Lui qui se fait appeler « Kenneth » est un militant du groupuscule « Lyon populaire », héritier de l’éphémère Bastion social fondé par le GUD et dissous en 2019 en Conseil des ministres. Après avoir combattu en Ukraine de septembre à novembre 2022, il est rentré quelque temps en France puis est retourné « au front de l’Est » pour « chassé du rouge » (sic) aux environs de mars dernier. Contacté via les réseaux sociaux, il n’a pas répondu à nos questions.

Un profil qui fait écho aux inquiétudes des services de renseignement quant aux ressortissants français qui ont combattu ou combattent encore en Ukraine – une centaine au total selon les estimations de la DGSI, dont une trentaine de membres connus de l’ultradroite. Un parcours qui correspond également au phénomène que Mediapart décrivait dans un article récent : la proximité du conflit et les facilités pour voyager dans l’espace européen permettant des allers-retours.

Justement, dans la soirée du 22 avril dernier, ce sont deux néonazis qui étaient interpellés à Paris de retour du front ukrainien. Dans leurs sacs, ils transportaient des chargeurs de fusil d’assaut et des optiques de visée classés en armes de guerre. L’un, Guillaume A., a croisé le chemin de « Kenneth » en Ukraine, au moins le temps de prendre la pose conjointement en effectuant un salut nazi.

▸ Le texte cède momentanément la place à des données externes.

(* ===== verification/Store.v ===== *)
(** * The database ([Authorization/migrations/init.sql])

    The tables as lists of rows, and what the environment decides about a
    statement: whether the server refuses it, the microsecond clock, and the
    UUIDs handed out.  Strings compare byte by byte.  A statement with an empty
    [in ()] list is refused by the SQL grammar.  Rows of a query without
    [order by] come back in an order the server chooses. *)
From S2P Require Import Prelude Json Interfaces.

(** ** Rows *)
Record policy_row := {
  p_primary : Z; p_id : string; p_resource_id : string; p_resource_type : string;
  p_resource_name : string; p_ancestors : text; p_accessor_id : string;
  p_accessor_type : AccessorType; p_accessor_name : string; p_operation : text;
  p_condition : string; p_end_time : Z; p_create_time : Z; p_modify_time : Z
}.
Record role_row := {
  r_primary : Z; r_id : string; r_name : string; r_source : RoleSource; r_resource_scope : text;
  r_description : string; r_created_time : Z; r_modify_time : Z
}.
Record member_row := {
  m_primary : Z; m_role_id : string; m_member_id : string; m_member_type : AccessorType;
  m_member_name : string; m_created_time : Z; m_modify_time : Z
}.
Record obligation_row := {
  o_primary : Z; o_id : string; o_type_id : string; o_name : string; o_description : string;
  o_value : text; o_created : Z; o_modified : Z
}.
Record obligation_type_row := {
  ot_primary : Z; ot_id : string; ot_name : string; ot_description : string;
  ot_applicable_resource_types : text; ot_schema : text; ot_ui_schema : text; ot_default_value : text;
  ot_created : Z; ot_modified : Z
}.
Record resource_type_row := {
  t_primary : Z; t_id : string; t_name : string; t_description : string; t_instance_url : string;
  t_data_struct : string; t_operation : text; t_hidden : bool; t_create_time : Z; t_modify_time : Z
}.
Record hierarchy_row := {
  h_primary : Z; h_resource_type_id : string; h_children : text; h_created : Z; h_modified : Z
}.

Record store := {
  t_policy : list policy_row;
  t_role : list role_row;
  t_role_member : list member_row;
  t_obligation : list obligation_row;
  t_obligation_type : list obligation_type_row;
  t_resource_type : list resource_type_row;
  t_resource_type_hierarchy : list hierarchy_row;
  seq_primary : Z;    (* next AUTO_INCREMENT value *)
  seq_uuid : nat      (* UUIDs handed out so far *)
}.

Definition set_policy (f : list policy_row → list policy_row) (s : store) : store :=
  {| t_policy := f (t_policy s); t_role := t_role s; t_role_member := t_role_member s;
     t_obligation := t_obligation s; t_obligation_type := t_obligation_type s; t_resource_type := t_resource_type s;
     t_resource_type_hierarchy := t_resource_type_hierarchy s; seq_primary := seq_primary s; seq_uuid := seq_uuid s |}.
Definition set_role (f : list role_row → list role_row) (s : store) : store :=
  {| t_policy := t_policy s; t_role := f (t_role s); t_role_member := t_role_member s;
     t_obligation := t_obligation s; t_obligation_type := t_obligation_type s; t_resource_type := t_resource_type s;
     t_resource_type_hierarchy := t_resource_type_hierarchy s; seq_primary := seq_primary s; seq_uuid := seq_uuid s |}.
Definition set_member (f : list member_row → list member_row) (s : store) : store :=
  {| t_policy := t_policy s; t_role := t_role s; t_role_member := f (t_role_member s);
     t_obligation := t_obligation s; t_obligation_type := t_obligation_type s; t_resource_type := t_resource_type s;
     t_resource_type_hierarchy := t_resource_type_hierarchy s; seq_primary := seq_primary s; seq_uuid := seq_uuid s |}.
Definition set_obligation (f : list obligation_row → list obligation_row) (s : store) : store :=
  {| t_policy := t_policy s; t_role := t_role s; t_role_member := t_role_member s;
     t_obligation := f (t_obligation s); t_obligation_type := t_obligation_type s; t_resource_type := t_resource_type s;
     t_resource_type_hierarchy := t_resource_type_hierarchy s; seq_primary := seq_primary s; seq_uuid := seq_uuid s |}.
Definition set_obligation_type (f : list obligation_type_row → list obligation_type_row) (s : store) : store :=
  {| t_policy := t_policy s; t_role := t_role s; t_role_member := t_role_member s;
     t_obligation := t_obligation s; t_obligation_type := f (t_obligation_type s); t_resource_type := t_resource_type s;
     t_resource_type_hierarchy := t_resource_type_hierarchy s; seq_primary := seq_primary s; seq_uuid := seq_uuid s |}.
Definition set_resource_type (f : list resource_type_row → list resource_type_row) (s : store) : store :=
  {| t_policy := t_policy s; t_role := t_role s; t_role_member := t_role_member s;
     t_obligation := t_obligation s; t_obligation_type := t_obligation_type s; t_resource_type := f (t_resource_type s);
     t_resource_type_hierarchy := t_resource_type_hierarchy s; seq_primary := seq_primary s; seq_uuid := seq_uuid s |}.
Definition set_hierarchy (f : list hierarchy_row → list hierarchy_row) (s : store) : store :=
  {| t_policy := t_policy s; t_role := t_role s; t_role_member := t_role_member s;
     t_obligation := t_obligation s; t_obligation_type := t_obligation_type s; t_resource_type := t_resource_type s;
     t_resource_type_hierarchy := f (t_resource_type_hierarchy s); seq_primary := seq_primary s; seq_uuid := seq_uuid s |}.
Definition bump_primary (n : nat) (s : store) : store :=
  {| t_policy := t_policy s; t_role := t_role s; t_role_member := t_role_member s;
     t_obligation := t_obligation s; t_obligation_type := t_obligation_type s; t_resource_type := t_resource_type s;
     t_resource_type_hierarchy := t_resource_type_hierarchy s; seq_primary := seq_primary s + Z.of_nat n; seq_uuid := seq_uuid s |}.
Definition bump_uuid (s : store) : store :=
  {| t_policy := t_policy s; t_role := t_role s; t_role_member := t_role_member s;
     t_obligation := t_obligation s; t_obligation_type := t_obligation_type s; t_resource_type := t_resource_type s;
     t_resource_type_hierarchy := t_resource_type_hierarchy s; seq_primary := seq_primary s; seq_uuid := S (seq_uuid s) |}.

Le second, Alan V., était un ancien militaire renvoyé de l’armée après avoir été épinglé par Mediapart dans une enquête publiée en juillet 2020. Une carrière similaire à celle d’un homme que nous appellerons Paul, un autre comparse de « Kenneth » et César A., lui aussi fraîchement arrivé en Ukraine mais dont nous ignorons l’identité réelle.

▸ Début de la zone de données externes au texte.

Lemma inherit_in_allow_true perm ids acc op b :
  (∀ b, in_allow acc !! op = Some b → b = true) →
  in_allow (foldl (inherit_level perm) acc ids) !! op = Some b → b = true.
Proof.
  revert acc b. induction ids as [|id ids IH]; intros acc b Hacc; simpl; [apply Hacc|].
  apply IH. clear IH b. intros b. unfold inherit_level.
  destruct (inherit_deny_fold acc (range 1 (rp_deny (default resourcePerm_zero (perm !! id)))).*1) as (Ha & _).
  revert Hacc. rewrite <-Ha. clear Ha. generalize (foldl inherit_deny acc
    (range 1 (rp_deny (default resourcePerm_zero (perm !! id)))).*1) as acc1.
  generalize (range 2 (rp_allow (default resourcePerm_zero (perm !! id)))) as kvs.
  induction kvs as [|[k v] kvs IH]; intros acc1 Hacc; simpl; [apply Hacc|].
  apply IH. intros b'. unfold inherit_allow. repeat case_match; simpl; try apply Hacc.
  all: rewrite lookup_insert; case_decide; [naive_solver|apply Hacc].
Qed.

Lemma in_allow_keys site perm ids op :
  let inh := foldl (inherit_level perm) inherited_zero ids in
  op ∈ (range site (in_allow inh)).*1 ↔ mget (in_allow inh) op = true.
Proof.
  cbv zeta. rewrite elem_of_range_keys. unfold mget.
  destruct (in_allow _ !! op) as [b|] eqn:E; simpl; [|split; [by intros [? [=]]|done]].
  apply inherit_in_allow_true in E as ->; [naive_solver|]. intros b'. simpl. by rewrite lookup_empty.
Qed.
End allow_keys.

(** The loop of [ResourceFilter] over the requested resources. *)
Lemma foldl_select {A V W} (bad : A → bool) (k : A → string) (f : A → V) (g : A → W) (inc : bool)
    (l : list A) res (m1 : gmap string V) (m2 : gmap string W) :
  foldl (λ acc x, let '(res, m1, m2) := acc in
    if bad x then acc
    else (res ++ [x], <[k x := f x]> m1, if inc then <[k x := g x]> m2 else m2)) (res, m1, m2) l
  = (res ++ filter (λ x, bad x = false) l,
     foldl (λ m x, <[k x := f x]> m) m1 (filter (λ x, bad x = false) l),
     if inc then foldl (λ m x, <[k x := g x]> m) m2 (filter (λ x, bad x = false) l) else m2).
Proof.
  revert res m1 m2. induction l as [|x l IH]; intros res m1 m2; simpl.
  { rewrite app_nil_r. by destruct inc. }
  rewrite filter_cons. destruct (bad x); simpl; rewrite IH; [done|].
  destruct inc; by rewrite <-app_assoc.
Qed.

Section batch_source.
Context `{GoRuntime} `{DrivenUserMgnt} `{JsonLogic} `{!DBPolicyCalc} `{LogicsRole}
  `{LogicsResourceType} `{LogicsObligation} (live : list PolicyInfo) `{!PolicySource live}.
Implicit Types (r : ResourceInfo) (resources : list ResourceInfo).

(** The requests the batch interfaces are made for: distinct ids, one resource
    type, and no two levels that share a key.  Neither the handlers nor their
    schemas enforce it; [ResourceFilter_mixed_types] and
    [ResourceFilter_same_ids] show what happens otherwise. *)
Record batch_request (resources : list ResourceInfo) (ty : string) : Prop := {
  br_distinct : NoDup (res_ID <$> resources);
  br_type : ∀ r, r ∈ resources → res_Type r = ty;
  br_keys : no_collision resources
}.

Lemma allResources_spec resources : allResources resources = resources ≫= createAncestorsResource.
Proof.
  unfold allResources. assert (∀ acc, foldl (λ l r, l ++ createAncestorsResource r) acc resources
    = acc ++ (resources ≫= createAncestorsResource)) as H9; [|apply H9].
  induction resources as [|r l IH]; intros acc; csimpl; [by rewrite app_nil_r|].
  by rewrite IH, <-app_assoc.
Qed.

(** What the batch read returns is enough for every requested resource. *)
Lemma batch_read_decision resources ty toks ps r a op :
  batch_request resources ty → r ∈ resources →
  GetPoliciesByResourcesAndAccessToken (allResources resources) toks = Ok ps →
  batch_decision ps resources r a op = batch_decision (granted live ty toks) resources r a op ∧
  (named live → at_level ps "" = []).
Proof.
  intros [Hnd Hty _] Hr Hps.
  assert (∃ r0 l, allResources resources = r0 :: l ∧ res_Type r0 = ty) as (r0 & l & Ha & Ht).
  { rewrite allResources_spec. destruct resources as [|r1 l1]; [by inversion Hr|]. csimpl.
    destruct (createAncestorsResource_head r1) as (r0 & l & -> & Ht).
    eexists r0, _. split; [done|]. rewrite Ht. apply Hty. left. }
  apply src_resources in Hps; [|by rewrite Ha].
  split; [|intros Hn; by eapply at_level_empty_id].
  unfold batch_decision. apply nearest_ext. intros id Hid.
  rewrite Hps. f_equal. unfold at_level.
  rewrite <-(filter_filter_sub (λ p, pol_ResourceID p = id) (for_resources (allResources resources) toks)
    (granted live ty toks)).
  - f_equal. symmetry. apply filter_filter_sub. intros p _ (_ & Hpt & Hpa). rewrite Ha in Hpt.
    by rewrite <-Ht.
  - intros p Hp <-. apply list_elem_of_filter in Hp as [[Hpt Hpa] _]. split_and!; [|by rewrite Ha, Ht|done].
    apply decision_path_ids in Hid as [?|Hid]; [by left|right].
    rewrite allResources_spec. apply list_elem_of_fmap in Hid as (x & -> & Hx).
    apply list_elem_of_fmap_2. apply list_elem_of_bind. eauto.
Qed.

Lemma ResourceFilter_spec resources ty a ops include res opMap oblMap toks :
  batch_request resources ty → named live → getAccessorIDs a = Ok toks →
  policyCalc_ResourceFilter resources a ops include = Ok (res, opMap, oblMap) →
  res = filter (λ r, Forall (λ op, batch_decision (granted live ty toks) resources r a op = Some true) ops)
          resources ∧
  ∀ r, r ∈ res → ∃ l, opMap !! res_ID r = Some l ∧
    ∀ op, op ∈ l ↔ batch_decision (granted live ty toks) resources r a op = Some true.
Proof.
  intros Hb Hn Htoks. unfold policyCalc_ResourceFilter. case_bool_decide as Hnil.
  { intros [= <- <- <-]. subst. split; [done|]. intros r Hr. by inversion Hr. }
  intros Hf. obind. rewrite Htoks in E. injection E as <-.
  destruct (splitTypePolicies r0) as [policyMap typePolicies] eqn:Es. obind.
  set (perm := addTypePerms _ _ _ _) in *.
  assert (∀ r op, r ∈ resources →
    let inh := calcResourceInheritedOperationEx (default [] (resourceTmpMap resources !! res_ID r)) perm in
    let d := batch_decision (granted live ty toks) resources r a op in
    mget (in_allow inh) op = bool_decide (d = Some true) ∧
    mget (in_deny inh) op = bool_decide (d = Some false)) as Hinh.
  { intros r op Hr. destruct (batch_read_decision resources ty toks r0 r a op Hb Hr E0) as [<- He].
    rewrite resourceTmpMap_lookup by (apply Hb || done). cbn [default].
    pose proof (batch_inherited 9 r0 resources a r op (br_distinct _ _ Hb) (br_keys _ _ Hb) Hr (He Hn)) as Hbi.
    by rewrite Es in Hbi. }
  rewrite (foldl_select
    (λ r, refused (calcResourceInheritedOperationEx (default [] (resourceTmpMap resources !! res_ID r)) perm) ops)
    res_ID
    (λ r, (range 10 (in_allow (calcResourceInheritedOperationEx (default [] (resourceTmpMap resources !! res_ID r)) perm))).*1)
    (λ r, calcObligationWithPriority (in_obl (calcResourceInheritedOperationEx (default [] (resourceTmpMap resources !! res_ID r)) perm)))) in Hf.
  injection Hf as <- <- _. split.
  - apply filter_same_in. intros r Hr. rewrite Forall_forall. apply refused_nearest.
    intros op. by apply Hinh.
  - intros r Hr. eexists. split.
    + apply foldl_insert_in; [|done]. apply NoDup_fmap_filter, Hb.
    + intros op. apply list_elem_of_filter in Hr as [_ Hr]. unfold calcResourceInheritedOperationEx at 1.
      rewrite in_allow_keys. fold (calcResourceInheritedOperationEx
        (default [] (resourceTmpMap resources !! res_ID r)) perm).
      destruct (Hinh r op Hr) as [-> _]. by rewrite bool_decide_eq_true.
Qed.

Un temps engagé au sein du deuxième régiment étranger parachutiste (2e REP) de la Légion étrangère, Paul appartient tout comme César A. au groupe de hooligans néonazis « Jeunesse Boulogne ». Militant politique, il est également membre du GUD Paris reformé depuis peu notamment sous la houlette de Marc de Cacqueray-Valménier, ex-leader du groupe dissous Zouaves Paris devenu en l’espace de quelques années une figure centrale de la mouvance.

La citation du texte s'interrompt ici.